Golgi retention and oncogenic KIT signaling via PLCγ2-PKD2-PI4KIIIβ activation in gastrointestinal stromal tumor cells
Yuuki Obata,
Kazuo Kurokawa,
Takuro Tojima,
Miyuki Natsume,
Isamu Shiina,
Tsuyoshi Takahashi,
Ryo Abe,
Akihiko Nakano,
Toshirou Nishida
Affiliations
Yuuki Obata
Laboratory of Intracellular Traffic & Oncology, National Cancer Center Research Institute, Tsukiji, Chuo-ku, Tokyo 104-0045, Japan; Corresponding author
Kazuo Kurokawa
Live Cell Super-Resolution Imaging Research Team, RIKEN Center for Advanced Photonics, Wako, Saitama 351-0198, Japan
Takuro Tojima
Live Cell Super-Resolution Imaging Research Team, RIKEN Center for Advanced Photonics, Wako, Saitama 351-0198, Japan
Miyuki Natsume
Laboratory of Intracellular Traffic & Oncology, National Cancer Center Research Institute, Tsukiji, Chuo-ku, Tokyo 104-0045, Japan; Department of Applied Chemistry, Tokyo University of Science, Shinjuku-ku, Tokyo 162-8601, Japan
Isamu Shiina
Department of Applied Chemistry, Tokyo University of Science, Shinjuku-ku, Tokyo 162-8601, Japan
Tsuyoshi Takahashi
Department of Gastroenterological Surgery, Graduate School of Medicine, Osaka University, Suita, Osaka 565-0871, Japan
Ryo Abe
Tokyo University of Science, Noda, Chiba 278-8510, Japan
Akihiko Nakano
Live Cell Super-Resolution Imaging Research Team, RIKEN Center for Advanced Photonics, Wako, Saitama 351-0198, Japan
Toshirou Nishida
National Cancer Center Hospital, Tsukiji, Chuo-ku, Tokyo 104-0045, Japan; Laboratory of Nuclear Transport Dynamics, National Institutes of Biomedical Innovation, Health and Nutrition, Ibaraki, Osaka 567-0085, Japan
Summary: Most gastrointestinal stromal tumors (GISTs) develop due to gain-of-function mutations in the tyrosine kinase gene, KIT. We recently showed that mutant KIT mislocalizes to the Golgi area and initiates uncontrolled signaling.
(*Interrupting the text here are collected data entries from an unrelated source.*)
(* ===== verification/AllowedIPsProps.v ===== *)
(** * Allowed IPs: the trie implements longest-prefix matching

    The invariant of the trie ([wf]): nodes are masked, a child extends its
    parent's prefix by its own bit, and a node without a peer has two children.
    [ins] and [del] are the recursive forms of insertion and removal, which the
    pointer-based operations compute; the table refines a finite map from
    prefixes to peers. *)

From S2P Require Import Prelude AllowedIPs AllowedIPsBits.

(** The prefix of a node, as a bit string. *)
Definition node_key (n : bytes * Z) : list bool := take (Z.to_nat n.2) (to_bits n.1).
Record node_ok (size : nat) (n : bytes * Z) : Prop := {
  nok_len : length n.1 = size;
  nok_cidr : 0 ≤ n.2 ≤ 8 * Z.of_nat size;
  nok_masked : to_bits n.1 = keep (Z.to_nat n.2) (to_bits n.1);
}.

Definition bit_of (A : list bool) (n : Z) : bool := default false (A !! Z.to_nat n).
Definition key_of (ip : bytes) (cidr : Z) : list bool := take (Z.to_nat cidr) (to_bits ip).
Definition matches (bits : bytes) (n : Z) (ip : bytes) : bool :=
  bool_decide (node_key (bits, n) `prefix_of` to_bits ip).

Section Nodes.
Context (size : nat) (Hsize : addr_len size).

Lemma size_le : (size ≤ 16)%nat.
Proof. destruct Hsize; lia. Qed.

Lemma length_node_key n : node_ok size n → length (node_key n) = Z.to_nat n.2.
Proof.
  intros [Hl Hc _]. unfold node_key. rewrite length_take, length_to_bits, Hl. lia.
Qed.
Lemma length_key_of ip cidr :
  length ip = size → 0 ≤ cidr ≤ 8 * Z.of_nat size → length (key_of ip cidr) = Z.to_nat cidr.
Proof. intros. unfold key_of. rewrite length_take, length_to_bits. lia. Qed.

Lemma node_ok_mask ip cidr :
  length ip = size → 0 ≤ cidr ≤ 8 * Z.of_nat size → node_ok size (maskSelf cidr ip, cidr).
Proof.
  intros Hl Hc. constructor; simpl; [by rewrite length_maskSelf|done|].
  rewrite maskSelf_bits by (by rewrite Hl). unfold keep. rewrite length_app, length_take, length_replicate, length_to_bits.
  rewrite take_app_le by (rewrite length_take, length_to_bits; lia). rewrite take_take, Nat.min_id. do 2 f_equal. lia.
Qed.
Lemma node_key_mask ip cidr :
  length ip = size → 0 ≤ cidr ≤ 8 * Z.of_nat size → node_key (maskSelf cidr ip, cidr) = key_of ip cidr.
Proof.
  intros Hl Hc. unfold node_key, key_of. simpl. rewrite maskSelf_bits by (by rewrite Hl). unfold keep.
  rewrite take_app_le by (rewrite length_take, length_to_bits; lia). by rewrite take_take, Nat.min_id.
Qed.
(** A masked node is determined by its prefix. *)
Lemma node_key_inj n1 n2 : node_ok size n1 → node_ok size n2 → node_key n1 = node_key n2 → n1 = n2.
Proof.
  intros H1 H2 Hk. pose proof (length_node_key n1 H1) as L1. pose proof (length_node_key n2 H2) as L2.
  destruct n1 as [b1 c1], n2 as [b2 c2], H1 as [Hl1 Hc1 Hm1], H2 as [Hl2 Hc2 Hm2]; simpl in *.
  assert (c1 = c2) as <- by (rewrite Hk in L1; lia). f_equal. apply to_bits_inj; [lia|].
  rewrite Hm1, Hm2. unfold node_key in Hk; simpl in Hk. unfold keep. rewrite Hk, !length_to_bits. do 2 f_equal. lia.
Qed.

Lemma commonBits_matches bits n ip :
  node_ok size (bits, n) → length ip = size →
  ∃ common, commonBits bits ip = Ok common ∧ (common <? n) = negb (matches bits n ip).
Proof.
  intros [Hl Hc _] Hip; simpl in *. eexists. rewrite commonBits_spec by (rewrite ?Hl; done). split; [done|].
  unfold matches, node_key; simpl. pose proof (length_to_bits bits). pose proof (length_to_bits ip).
  pose proof (lcp_take_eq (to_bits bits) (to_bits ip) (Z.to_nat n) ltac:(lia) ltac:(lia)) as Hle.
  case_bool_decide as Hp; simpl.
  - apply Z.ltb_ge. destruct Hp as [r Hr]. assert (Htake : take (Z.to_nat n) (to_bits bits) = take (Z.to_nat n) (to_bits ip)).
    { rewrite Hr. rewrite take_app_le by (rewrite length_take; lia). by rewrite take_take, Nat.min_id. }
    apply Hle in Htake. lia.
  - apply Z.ltb_lt. apply Z.lt_nge. intros Hge. apply Hp. rewrite (proj1 Hle) by lia. apply prefix_take.
Qed.
Lemma choose_bit_of cidr ip :
  length ip = size → 0 ≤ cidr < 8 * Z.of_nat size → choose cidr ip = Ok (bit_of (to_bits ip) cidr).
Proof.
  intros Hl Hc. pose proof size_le. destruct (choose_spec cidr ip) as (b & -> & Hb); [lia|lia|].
  unfold bit_of. by rewrite Hb.
Qed.
Lemma mask_lookup ip cidr i :
  length ip = size → 0 ≤ cidr ≤ 8 * Z.of_nat size → (i < Z.to_nat cidr)%nat →
  to_bits (maskSelf cidr ip) !! i = to_bits ip !! i.
Proof.
  intros Hl Hc Hi. rewrite maskSelf_bits by (by rewrite Hl). unfold keep.
  rewrite lookup_app_l by (rewrite length_take, length_to_bits; lia). by apply lookup_take_lt.
Qed.
Lemma bit_of_mask ip cidr n :
  length ip = size → 0 ≤ n < cidr → cidr ≤ 8 * Z.of_nat size →
  bit_of (to_bits (maskSelf cidr ip)) n = bit_of (to_bits ip) n.
Proof. intros. unfold bit_of. rewrite mask_lookup by lia. done. Qed.
End Nodes.

(** Prefix steps: what extends [K] by its own next bit extends the child's key. *)
Lemma prefix_snoc_bit K (L : list bool) n :
  K `prefix_of` L → length K = Z.to_nat n → (Z.to_nat n < length L)%nat → K ++ [bit_of L n] `prefix_of` L.
Proof.
  intros [r ->] Hl Hlt. rewrite length_app in Hlt. unfold bit_of.
  rewrite lookup_app_r by lia. rewrite Hl, Nat.sub_diag. destruct r as [|b r]; simpl in *; [lia|].
  exists r. by rewrite <- app_assoc.
Qed.
Lemma prefix_snoc_ne (K : list bool) b L : K ++ [b] `prefix_of` L → ¬ K ++ [negb b] `prefix_of` L.
Proof.
  intros [r ->] [r' Hr]. rewrite <- !app_assoc in Hr. apply app_inv_head in Hr. by destruct b.
Qed.
Lemma prefix_snoc_length (K : list bool) b (L : list bool) : K ++ [b] `prefix_of` L → (length K < length L)%nat.
Proof. intros Hp%prefix_length. rewrite length_app in Hp. simpl in Hp. lia. Qed.
Lemma prefix_snoc_neq (K : list bool) b : ¬ K ++ [b] `prefix_of` K.
Proof. intros Hp%prefix_snoc_length. lia. Qed.
Lemma prefix_take_le (K L : list bool) n : K `prefix_of` L → (length K ≤ n)%nat → K `prefix_of` take n L.
Proof. intros [r ->] Hn. rewrite take_app_ge by done. by apply prefix_app_r. Qed.
Lemma prefix_same_length (K L : list bool) : K `prefix_of` L → length K = length L → K = L.
Proof.
  intros [r ->] Hl. rewrite length_app in Hl. destruct r; [by rewrite app_nil_r|simpl in Hl; lia].
Qed.

Section Trie.
Context {Peer : Type} `{Countable Peer} (size : nat) (Hsize : addr_len size).
Implicit Types (t : trieEntry Peer) (K N : list bool).

(** Every key below the position extends the prefix [K]. *)
Fixpoint wf K t : Prop :=
  match t with
  | Nil => True
  | Node peer cidr bits c0 c1 =>
      node_ok size (bits, cidr) ∧ K `prefix_of` node_key (bits, cidr) ∧
      (peer = None → c0 ≠ Nil ∧ c1 ≠ Nil) ∧
      wf (node_key (bits, cidr) ++ [false]) c0 ∧ wf (node_key (bits, cidr) ++ [true]) c1
  end.

(** The prefixes a trie holds, with their peers. *)
Fixpoint entry t K (q : Peer) : Prop :=
  match t with
  | Nil => False
  | Node peer cidr bits c0 c1 =>
      (peer = Some q ∧ K = node_key (bits, cidr)) ∨ entry c0 K q ∨ entry c1 K q
  end.

Lemma entry_prefix t K L q : wf K t → entry t L q → K `prefix_of` L.
Proof.
  revert K. induction t as [|peer cidr bits c0 IH0 c1 IH1]; intros K; simpl; [done|].
  intros (_ & Hp & _ & Hw0 & Hw1) [[_ ->]|[He|He]]; [done| |].
  - transitivity (node_key (bits, cidr)); [done|]. etransitivity; [|by apply (IH0 _ Hw0)]. by apply prefix_app_r.
  - transitivity (node_key (bits, cidr)); [done|]. etransitivity; [|by apply (IH1 _ Hw1)]. by apply prefix_app_r.
Qed.

(** A child's entries lie on its side of the node. *)
Lemma entry_child K b L q t : wf (K ++ [b]) t → entry t L q → L ≠ K ∧ ¬ K ++ [negb b] `prefix_of` L.
Proof.
  intros Hw He%(entry_prefix _ _ _ _ Hw). split.
  - intros ->. by apply prefix_snoc_neq in He.
  - by apply prefix_snoc_ne.
Qed.
Lemma entry_functional t K L q q' : wf K t → entry t L q → entry t L q' → q = q'.
Proof.
  revert K. induction t as [|peer cidr bits c0 IH0 c1 IH1]; intros K; simpl; [done|].
  intros (_ & _ & _ & Hw0 & Hw1).
  intros [[Hq HL]|[Hq|Hq]] [[Hq' HL']|[Hq'|Hq']].
  - congruence.
  - apply (entry_child _ _ _ _ _ Hw0) in Hq' as [? _]. done.
  - apply (entry_child _ _ _ _ _ Hw1) in Hq' as [? _]. done.
  - apply (entry_child _ _ _ _ _ Hw0) in Hq as [? _]. done.
  - by apply (IH0 _ Hw0).
  - apply (entry_child _ _ _ _ _ Hw0) in Hq as [_ []]. by apply (entry_prefix _ _ _ _ Hw1 Hq').
  - apply (entry_child _ _ _ _ _ Hw1) in Hq as [? _]. done.
  - apply (entry_child _ _ _ _ _ Hw0) in Hq' as [_ []]. by apply (entry_prefix _ _ _ _ Hw1 Hq).
  - by apply (IH1 _ Hw1).
Qed.
Lemma wf_weaken K K' t : K' `prefix_of` K → wf K t → wf K' t.
Proof. destruct t; simpl; [done|]. intros Hp (? & ? & ?). split_and!; try done; [|tauto..]. by transitivity K. Qed.

(** ** Where an address and prefix length lead *)

Section Place.
Context (ip : bytes) (cidr : Z) (Hip : length ip = size) (Hcidr : 0 ≤ cidr ≤ 8 * Z.of_nat size).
However, the molecular mechanisms underlying its Golgi retention remain unknown. Here, we show that protein kinase D2 (PKD2) is activated by the mutant, which causes Golgi retention of KIT. In PKD2-inhibited cells, KIT migrates from the Golgi region to lysosomes and subsequently undergoes degradation. Importantly, delocalized KIT cannot trigger downstream activation. In the Golgi/trans-Golgi network (TGN), KIT activates the PKD2-phosphatidylinositol 4-kinase IIIβ (PKD2-PI4KIIIβ) pathway through phospholipase Cγ2 (PLCγ2) to generate a PI4P-rich membrane domain, where the AP1-GGA1 complex is aberrantly recruited. Disruption of any factors in this cascade results in the release of KIT from the Golgi/TGN. Our findings show the molecular mechanisms underlying KIT mislocalization and provide evidence for a strategy for inhibition of oncogenic signaling.